I've noticed over the last two months that I have no more kimochi for the kime in the punch. I used to be able to feel the kime, but now I feel nothing. Is this normal? I still feel hara because it is something I still must exaggerate. I hit makiwara almost daily, but I'm starting to get worried about whether or not I'm regressing. Thank you for your time and patience.

Nakata Sensei replied:

... I really appreciate your question. First of all kime and kimochi are completely different. Kime (focus) is the timing of the transmission of force [speed X mass or 1/2 MV2(squared) generated by movements of the body (torque, momentum, etc.)] by locking all the muscles and ligaments of the whole body (body, arms, legs, fingers, toes, etc.). Kime is instantaneous which is impact. Our kime is more kikomi which is kime plus penetration.

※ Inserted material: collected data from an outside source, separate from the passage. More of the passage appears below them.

(* ===== verification/E1000.v ===== *)
(** * The network card

    Model of [crates/kernel/ov6_kernel/src/device/e1000.rs]: the registers of the card, the descriptor rings with their
    buffers, their initialization, sending a packet and the interrupt handler that takes the received packets.  What the
    card does with the rings is a step relation that follows its manual. *)

From stdpp Require Import base gmap list ssreflect.
From S2P Require Import Prelude Slots.

Definition E_PAGE_SIZE : Z := 4096.
Definition TX_RING_SIZE : Z := 16.
Definition RX_RING_SIZE : Z := 16.

(** ** Registers *)

Inductive Register : Type :=
  | Ctl | Icr | Ims | Rctl | Tctl | Tipg | RdbaL | RdbaH | Rdtr | Radv | Rdh | Rdt | Rdlen | Rsprpd
  | TdbaL | TdbaH | Tdlen | Tdh | Tdt | Mta | Ra.
#[export] Instance register_eq_dec : EqDecision Register.
Proof. solve_decision. Defined.
Definition register_offset (r : Register) : Z :=
  match r with
  | Ctl => 0x00000 | Icr => 0x000C0 | Ims => 0x000D0 | Rctl => 0x00100 | Tctl => 0x00400 | Tipg => 0x00410
  | RdbaL => 0x02800 | RdbaH => 0x02804 | Rdtr => 0x02820 | Radv => 0x0282C | Rdh => 0x02810 | Rdt => 0x02818
  | Rdlen => 0x02808 | Rsprpd => 0x02C00 | TdbaL => 0x03800 | TdbaH => 0x03804 | Tdlen => 0x03808 | Tdh => 0x03810
  | Tdt => 0x03818 | Mta => 0x05200 | Ra => 0x05400
  end.

(** The flags the driver uses. *)
Definition CTL_RST : Z := 0x04000000.
Definition TCTL_EN : Z := 0x00000002.
Definition TCTL_PSP : Z := 0x00000008.
Definition TCTL_CT_SHIFT : Z := 4.
Definition TCTL_COLD_SHIFT : Z := 12.
Definition RCTL_EN : Z := 0x00000002.
Definition RCTL_BAM : Z := 0x00008000.
Definition RCTL_SZ_2048 : Z := 0x00000000.
Definition RCTL_SECRC : Z := 0x04000000.
Definition TXD_CMD_EOP : Z := 0x01.
Definition TXD_CMD_RS : Z := 0x08.
Definition TXD_STAT_DD : Z := 0x01.
Definition RXD_STAT_DD : Z := 0x01.
Definition RXD_STAT_EOP : Z := 0x02.
(** [Flags::contains]. *)
Definition contains (flags flag : Z) : bool := Z.land flags flag =? flag.

(** ** The driver *)

Record TxDesc : Type := {
  td_addr : Z;
  td_length : Z;
  td_cso : Z;
  td_cmd : Z;
  td_status : Z;
  td_css : Z;
  td_special : Z;
}.
Record RxDesc : Type := {
  rd_addr : Z;
  rd_length : Z;
  rd_csum : Z;
  rd_status : Z;
  rd_errors : Z;
  rd_special : Z;
}.
(** The registers are those the pointer [registers] points to, by word. *)
Record Driver : Type := {
  registers : gmap Z Z;
  rx_ring : list RxDesc;
  rx_bufs : list (option (list byte));
  tx_ring : list TxDesc;
  tx_bufs : list (list byte);
}.
Definition with_registers (m : gmap Z Z) (d : Driver) : Driver :=
  {| registers := m; rx_ring := rx_ring d; rx_bufs := rx_bufs d; tx_ring := tx_ring d; tx_bufs := tx_bufs d |}.
Definition with_rx (ring : list RxDesc) (bufs : list (option (list byte))) (d : Driver) : Driver :=
  {| registers := registers d; rx_ring := ring; rx_bufs := bufs; tx_ring := tx_ring d; tx_bufs := tx_bufs d |}.
Definition with_tx (ring : list TxDesc) (bufs : list (list byte)) (d : Driver) : Driver :=
  {| registers := registers d; rx_ring := rx_ring d; rx_bufs := rx_bufs d; tx_ring := ring; tx_bufs := bufs |}.
Notation DriverM := (M Driver).

Definition reg (d : Driver) (r : Register) : Z := default 0 (registers d !! (register_offset r / 4)).
Definition set_reg (r : Register) (v : Z) (d : Driver) : Driver := with_registers (<[register_offset r / 4 := v]> (registers d)) d.
Definition read_reg (r : Register) : DriverM Z := gets (λ d, reg d r).
Definition write_reg (r : Register) (v : Z) : DriverM unit := modify (set_reg r v).
Definition set_reg_array (r : Register) (i v : Z) (d : Driver) : Driver :=
  with_registers (<[register_offset r / 4 + i := v]> (registers d)) d.
Definition write_reg_array (r : Register) (i v : Z) : DriverM unit := modify (set_reg_array r i v).
Definition set_reg_flag (r : Register) (flags : Z) : DriverM unit := old ← read_reg r; write_reg r (Z.lor old flags).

Kikomi is the locking of the whole body as penetration occurs. Kime is instanteneous. Kikomi is a flowing transmission of force.

Kimochi is feeling or having spirit. So, if you have kimochi on your kime or kikomi, you are probably muscling. When we are doing kata, we may have some kimochi of kime or kikomi. When you are hitting (hand pads, makiwara, or heavy bag) there should be no kimochi.

Your lack of kimochi on kime is not a sign of regressing but a stage of refinement where you have power (penetration) with no feeling (kimochi) because there is no effort. This occurs when your timing is right. Now work on your hara.